Dem Inn entlang - oder doch nicht

Nach einer guten Nacht gings frisch ausgeruht weiters nach Innsbruck. Am Anfang war der Inn ein ziemlich wilder Gebirgsfluss und öfters sah man Rafter vorbeiziehen. Die Strecke war angenehm zu fahren und das Wetter wechselnd zwischen bewölkt und sonnig, also perfekt zum Radfahren.

Wegweiserchaos im Ötztal

05. Mai 2009

Im Ötztal verfuhr ich mich allerdings ziemlich. Plötzlich traf ich auf Wegweiser, welche nach rechts und links den Innradweg anzeigten, aber welche Richtung nach Landeck und welche nach Innsbruck führt, stand natürlich nicht. Als zusätzliche Schwierigkeit war die angezeigte Richtung auch noch etwa im 90°-Winkel zu meiner ungefähren Zielrichtung. Hmm... Gut geraten und los. Irgendwann fuhr ich dann auf Wanderwegen in Richtung Hauptstrasse und von dort direkt nach Innsbruck. Und plötzlich: Eine Tafel "Radweg nach Innsbruck"

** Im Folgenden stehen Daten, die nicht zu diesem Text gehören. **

Lemma step_ok a s s' : step a s = Some s' → ok s → ok s'.
Proof.
  destruct (is_heartbeat_action a) eqn:Ha; intros Hs Hok.
  { by eapply heartbeat_moves_ok, Hok; eapply heartbeat_step_moves. }
  destruct Hok as [O1 O2 O3 O4 O5 O6 O7]. destruct s as [w o oc h t st pe co cr le lg].
  unfold ever, answer_logged, hb_ended in *.
  destruct a; try done; clear Ha; cbn [PgDelivery.step owner hb] in Hs;
    unfold owner_resumes, backend_completes, dropped, stopped, completion_answered,
      start_processing, complete_execution, stop_begins, when, ends in Hs;
    rewrite ?ask_backend_eq in Hs; cbn in *.
  all: step_cases Hs; rewrite ?ask_backend_eq; cbn in *; subst.
  all: try specialize (O1 eq_refl); try specialize (O3 eq_refl); try specialize (O4 eq_refl).
  all: split; cbn; unfold ever, hb_ended, answer_logged; cbn; rewrite ?orb_true_r; try discriminate; try tauto.
  all: try (intuition congruence); eauto using accepted_logged.
  all: try (by destruct O1 as (? & ? & ->)); try (by left).
  all: try (intros ->; rewrite O6 by done; apply orb_true_r).
  case_match; [done|]. by right.
Qed.

(** ** Invariants of every run *)

Lemma run_invariant (I : delivery W → Prop) acts s s' :
  (∀ a s s', step a s = Some s' → I s → I s') → run acts s = Some s' → I s → I s'.
Proof.
  intros Hstep. revert s. induction acts as [|a acts IH]; intros s; cbn [PgDelivery.run].
  - by intros [= ->].
  - destruct (step a s) as [s1|] eqn:E; [|done]. intros Hr Hi. eauto.
Qed.

Lemma delivery_ok s : reachable s → ok s.
Proof. intros (w & acts & Hr). eapply run_invariant, ok_init; eauto using step_ok. Qed.

(** What the other actions log. *)
Lemma owner_step_log a s s' :
  is_heartbeat_action a = false → step a s = Some s' →
  ∃ l, log s' = l ++ log s ∧ Forall (λ e, from_heartbeat e = false) l.
Proof.
  intros Ha Hs. destruct s as [w o oc h t st pe co cr le lg].
  destruct a; try done; clear Ha; cbn [PgDelivery.step owner hb] in Hs;
    unfold owner_resumes, backend_completes, dropped, stopped, completion_answered,
      start_processing, complete_execution, stop_begins, when, ends in Hs; cbn in *.
  all: step_cases Hs; rewrite ?ask_backend_eq; cbn in *.
  all: first [ by exists [] | by eexists [_]; split; [done | by repeat constructor]
             | by eexists [_; _]; split; [done | by repeat constructor] ].
Qed.

(** ** Heartbeats come before completions *)

Fixpoint beats_first (l : list happening) : Prop :=
  match l with
  | [] => True
  | Heartbeat _ :: l => existsb is_completed l = false ∧ beats_first l
  | _ :: l => beats_first l
  end.

Lemma beats_first_heartbeat l l' :
  Forall (λ e, from_heartbeat e = true) l → existsb is_completed l' = false → beats_first l' →
  beats_first (l ++ l').
Proof.
  intros Hl Hc Hb. induction Hl as [|e l He Hl IH]; [done|].
  destruct e; try done. cbn. split; [|done].
  rewrite existsb_app, Hc, (from_heartbeat_not _ l); [done | by intros [] | done].
Qed.

Lemma beats_first_other l l' :
  Forall (λ e, from_heartbeat e = false) l → beats_first l' → beats_first (l ++ l').
Proof. intros Hl Hb. induction Hl as [|e l He Hl IH]; [done|]. by destruct e. Qed.

Lemma step_beats_first a s s' :
  step a s = Some s' → ok s ∧ beats_first (log s) → ok s' ∧ beats_first (log s').
Proof.
  intros Hs [Hok Hb]. split; [by eapply step_ok|].
  destruct (is_heartbeat_action a) eqn:Ha.
  - destruct (heartbeat_step_moves _ _ _ Ha Hs) as [_ _ _ _ _ Hr (l & -> & Hl)].
    apply beats_first_heartbeat; [done | | done].
    destruct (existsb is_completed (log s)) eqn:E; [|done].
    destruct (ok_completed s Hok E). congruence.
  - destruct (owner_step_log _ _ _ Ha Hs) as (l & -> & Hl). by apply beats_first_other.
Qed.

Lemma beats_first_split l1 r l2 :
  beats_first (l1 ++ Heartbeat r :: l2) → existsb is_completed l2 = false.
Proof. induction l1 as [|e l1 IH]; cbn; [by intros []|]. destruct e; try done. intros []. auto. Qed.

(** The heartbeat of an execution is over before its completion starts: in
    no interleaving of the owner, the heartbeat task, the backend and
    cancellations does a heartbeat follow a call of [backend.complete], so a
    late heartbeat never meets a lease that the completion gave back. *)
Theorem heartbeat_before_completion s l1 r l2 :
  reachable s → log s = l1 ++ Heartbeat r :: l2 → existsb is_completed l2 = false.
Proof.
  intros (w & acts & Hr) E. apply (beats_first_split l1 r). rewrite <- E.
  apply (run_invariant (λ s, ok s ∧ beats_first (log s)) acts) in Hr; [by destruct Hr | |].
  - intros a s0 s1. apply step_beats_first.
  - split; [apply ok_init | done].
Qed.

(** ** The heartbeat does not interrupt a completion *)

(** How [complete_execution] ends when the backend answered [r]. *)
Definition ending (c : ExecutionCompletion) (r : result ExecutionException Execution)
    : result ExecutionException unit :=
  match r with
  | Err e => Err e
  | Ok x => if bool_decide (cp_status c = SUCCEEDED) && bool_decide (ex_status x = CANCELLED)
            then Err cancelled_error else Ok ()
  end.

(** An end of [complete_execution] after the happenings [l]: the delivery was
    completed before, or it is the backend's answer. *)
Definition explained (c : ExecutionCompletion) (r : result ExecutionException unit)
    (l : list happening) : Prop :=
  r = Ok () ∧ existsb is_accepted l = true ∨ ∃ r', Completed c r' ∈ l ∧ r = ending c r'.

Fixpoint all_explained (l : list happening) : Prop :=
  match l with
  | [] => True
  | Settled c r :: l => explained c r l ∧ all_explained l
  | _ :: l => all_explained l
  end.

Definition dropping (o : owner_pc) : bool :=
  match o with OwDropStop _ _ | OwDropComplete _ => true | _ => false end.

Record uninterrupted s : Prop := {
  un_cancelled : owner_cancelled s = true → _heartbeat_cancel_pending s = true;
  un_owner : dropping (owner s) = false;
  un_log : all_explained (log s);
}.

Lemma all_explained_app l l' :
  Forall (λ e, from_heartbeat e = true) l → all_explained l' → all_explained (l ++ l').
Proof. intros Hl H'. induction Hl as [|e l He Hl IH]; [done|]. by destruct e. Qed.

Lemma ever_app (p : happening → bool) l l' : existsb p (l ++ l') = false → existsb p l' = false.
Proof. rewrite existsb_app. by intros [_ H']%orb_false_iff. Qed.

Lemma step_log_grows a s s' : step a s = Some s' → ∃ l, log s' = l ++ log s.
Proof.
  intros Hs. destruct (is_heartbeat_action a) eqn:Ha.
  - destruct (heartbeat_step_moves _ _ _ Ha Hs) as [_ _ _ _ _ _ (l & ? & _)]. by exists l.
  - destruct (owner_step_log _ _ _ Ha Hs) as (l & ? & _). by exists l.
Qed.

Lemma step_uninterrupted a s s' :
  step a s = Some s' → ok s → ever is_outside s' = false → uninterrupted s → uninterrupted s'.
Proof.
  intros Hs Hok Ho [U1 U2 U3]. destruct (is_heartbeat_action a) eqn:Ha.
  { destruct (heartbeat_step_moves _ _ _ Ha Hs) as [A _ _ _ C _ (l & E & F)].
    split; [auto | by rewrite A | rewrite E; by apply all_explained_app]. }
  destruct Hok as [_ _ _ _ _ O6 O7]. destruct s as [w o oc h t st pe co cr le lg].
  unfold ever, answer_logged in *.
  destruct a; try done; clear Ha; cbn [PgDelivery.step owner hb] in Hs;
    unfold owner_resumes, backend_completes, dropped, stopped, completion_answered,
      start_processing, complete_execution, stop_begins, when, ends in Hs;
    rewrite ?ask_backend_eq in Hs; cbn in *.
  all: step_cases Hs; rewrite ?ask_backend_eq in *; cbn in *; subst; try discriminate.
  all: split; cbn; try tauto; try done; unfold explained, ending; cbn.
  all: try (specialize (U1 eq_refl); discriminate U1).
  all: split; [|done].
  all: first [by left; auto | right; eexists; split; [exact O7|]; cbn].
  all: try match goal with E : _ && _ = _ |- _ => by rewrite E end; done.
Qed.
Section RoundTrip.
Context `{Env : CodecEnv} `{PL : !PyEqLaws} (py_str : value → string).

Lemma logical_document_wf e :
  replayable (body e) → replayable (VStrDict (meta e)) → replayable (logical_document e).
Proof.
  intros Hb Hm. split; [done|]. cbn. apply NoDup_cons. split; [|apply NoDup_singleton].
  by intros [=]%list_elem_of_singleton.
Qed.

(** The redacted envelope can be encoded and read back. *)
Lemma redacted_wf e pointers r paths :
  replayable (body e) → replayable (VStrDict (meta e)) → "/meta" ∉ pointers →
  redact_envelope py_str e pointers = Ok (r, paths) →
  replayable (re_body r) ∧ replayable (re_meta r) ∧ (∃ items, re_meta r = VDict items) ∧
  Forall slashed paths ∧ re_attempts r = attempts e.
Proof.
  intros Hb Hm Hp (ps & Hf & -> & Ha)%redact_envelope_ok.
  set (start := _redact_secret_keys py_str "" (logical_document e)) in *.
  assert (replayable (document (re_body r) (re_meta r))) as [(Hb' & Hm' & _) _].
  { apply (apply_pointers_keep replayable pointers _ _
      (λ v _ tokens Hv _, replaced_wf v tokens Hv)) in Hf; [done|].
    by apply redact_wf, logical_document_wf. }
  split_and!; [done | done | | | done].
  - assert (with_headers (document (re_body r) (re_meta r))) as (b & items & E); [|injection E; eauto].
    cut (∀ acc, with_headers acc.1 → foldl apply_pointer (Ok acc) pointers
                = Ok (document (re_body r) (re_meta r), ps) →
                with_headers (document (re_body r) (re_meta r))).
    { intros Hc. apply (Hc start); [|done]. unfold start, logical_document, VStrDict. cbn.
      destruct (_redact_secret_keys _ _ (body e)), (red_items _ _ _ _). by eexists _, _. }
    clear Hf start. revert Hp. induction pointers as [|p qs IH]; intros Hp acc Hacc.
    { intros [= ->]. done. }
    intros (tokens & Ht & Hf)%apply_pointers_cons. apply not_elem_of_cons in Hp as [Hp Hqs].
    refine (IH Hqs _ _ Hf). by apply (replaced_with_headers _ p).
  - rewrite sort_by_perm. apply Forall_forall. intros p Hin.
    rewrite elem_of_remove_dups in Hin. revert p Hin.
    apply Forall_forall. refine (apply_pointers_slashed _ _ _ _ Hf).
    apply redact_paths_slashed. by left.
Qed.

(** What the writer captures can be loaded again: when the document fits,
    its enumeration members can be read back ([replayable]) and no pointer
    names the headers as a whole, [load_capture] accepts it
    for the same app and task, and its body and headers equal the redacted
    ones (sets up to their order). *)
Theorem capture_reads_back cfg d app task stage terminal failure e doc :
  capture_document py_str cfg d app task stage terminal failure e = Ok doc →
  valid_datetime d = true → (0 ≤ attempts e)%Z →
  replayable (body e) → replayable (VStrDict (meta e)) → "/meta" ∉ redact_paths cfg →
  ∃ r lc,
    load_document (Some app) (Some task) doc = Ok lc ∧
    redact_envelope py_str e (redact_paths cfg) = Ok (r, lc_redacted_paths lc) ∧
    veq (re_body r) (lc_body lc) ∧ veq (re_meta r) (VDict (lc_meta lc)) ∧
    lc_attempts lc = attempts e ∧ lc_app lc = app ∧ lc_task lc = task ∧
    lc_stage lc = stage ∧ lc_terminal lc = terminal ∧
    lc_failure lc = [("kind", failure_kind_value (fi_kind failure));
                     ("exception_type", fi_exception_type failure);
                     ("message", fi_message failure)].
Proof.
  unfold capture_document. intros ([r paths] & Hr & Hdoc)%bind_ok Hd Ha Hb Hm Hp.
  apply bind_ok in Hdoc as (b & Eb & (m & Em & Hdoc)%bind_ok).
  apply bind_ok in Hdoc as ([] & _ & [= <-]).
  pose proof (redacted_wf _ _ _ _ Hb Hm Hp Hr) as (Hwb & Hwm & (items & Ei) & Hs & Hra).
  destruct (encode_round_trips _ _ _ Hwb Eb "") as (vb & Hvb & Hqb).
  destruct (encode_round_trips _ _ _ Hwm Em "") as (vm & Hvm & Hqm).
  rewrite Ei in Hqm. destruct (veq_dict_kept _ _ Hqm) as [items' ->].
  eexists r, _. split.
  { unfold load_document, load_failure. cbn -[fromisoformat zulu replace_text decode_value mapM].
    rewrite zulu_read by done. unfold expected. rewrite !String.eqb_refl.
    cbn -[decode_value mapM Z.leb]. rewrite Hra, (proj2 (Z.leb_le _ _) Ha).
    cbn -[decode_value mapM]. rewrite Hvm. cbn -[decode_value mapM].
    rewrite path_fields by done. cbn. rewrite Hvb. done. }
  rewrite Ei. split_and!; [exact Hr | exact Hqb | exact Hqm | reflexivity..].
Qed.
End RoundTrip.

Unterwegs versuchte ich noch verschiedene Hospitalityclub-Member dazu zu überreden, mir einen Schlafplatz in Innsbruck zur Verfügung zu stellen. Leider wurde kein SMS beantwortet. So suchte ich mir vor Innsbruck einen Schlafplatz, was sich als nicht so einfach erwies, da fast alles freie Land ein bereits bestelltes Feld oder eine noch nicht gemähte Wiese war, und der schmale Uferstreifen reichte nicht für einen angenehmen Zeltplatz. Als es dann schon ziemlich spät war, stellte ich mein Zelt einfach neben den Radweg auf eine kleine Wiese zwischen Autobahn und Inn.

Wieder Regen

06. Mai 2009

In der Nacht fing es leider auch noch zu Regnen an, und irgendwie fühlte ich mich an diesem Morgen nicht so fit. Ich fuhr die wenigen Kilometer nach Innsbruck und suchte dort Internet und einen Platz zum Handyladen. Gar nicht so einfach. Im McDonalds gabs Gratis-Internet. Eine Telegraphenleitung wäre aber schneller! Auch die weitere Suche war eher Zeit und Energieverschwendung.

Irgendwann gab ich auf, suchte einige Karten und erschrak, als alle Pässe, die ich mir vorgestellt hatte um nach Kärnten zu kommen alle um die 2000müM waren, oder in elend langen Tunnels endeten, die wohl nicht für Biker gedacht sind. Ausserdem stand an verdächtig vielen Orten ein Wohnwagenverbot. Ich entschied mich dann, die Route Innsbruck - Brenner - Bruneck - Villach - entlang der Drau nach Villach - Spittal - Feldkirchen. Das sind etwa 310km und wie es aussieht so ziemlich ohne extreme Steigungen.

Gegen Abend begann ich dann den Aufstieg von Innsbruck zum Brenner - immerhin regnete es jetzt nicht mehr. Es wurde jedoch schnell Abend und so fand dann in Matrei am Brenner eine Pension mit Frühstück für 17 Euro. Ziemlich erschöpft genoss ich dort die Dusche und beschloss, es die nächsten Tage nicht zu streng zu nehmen.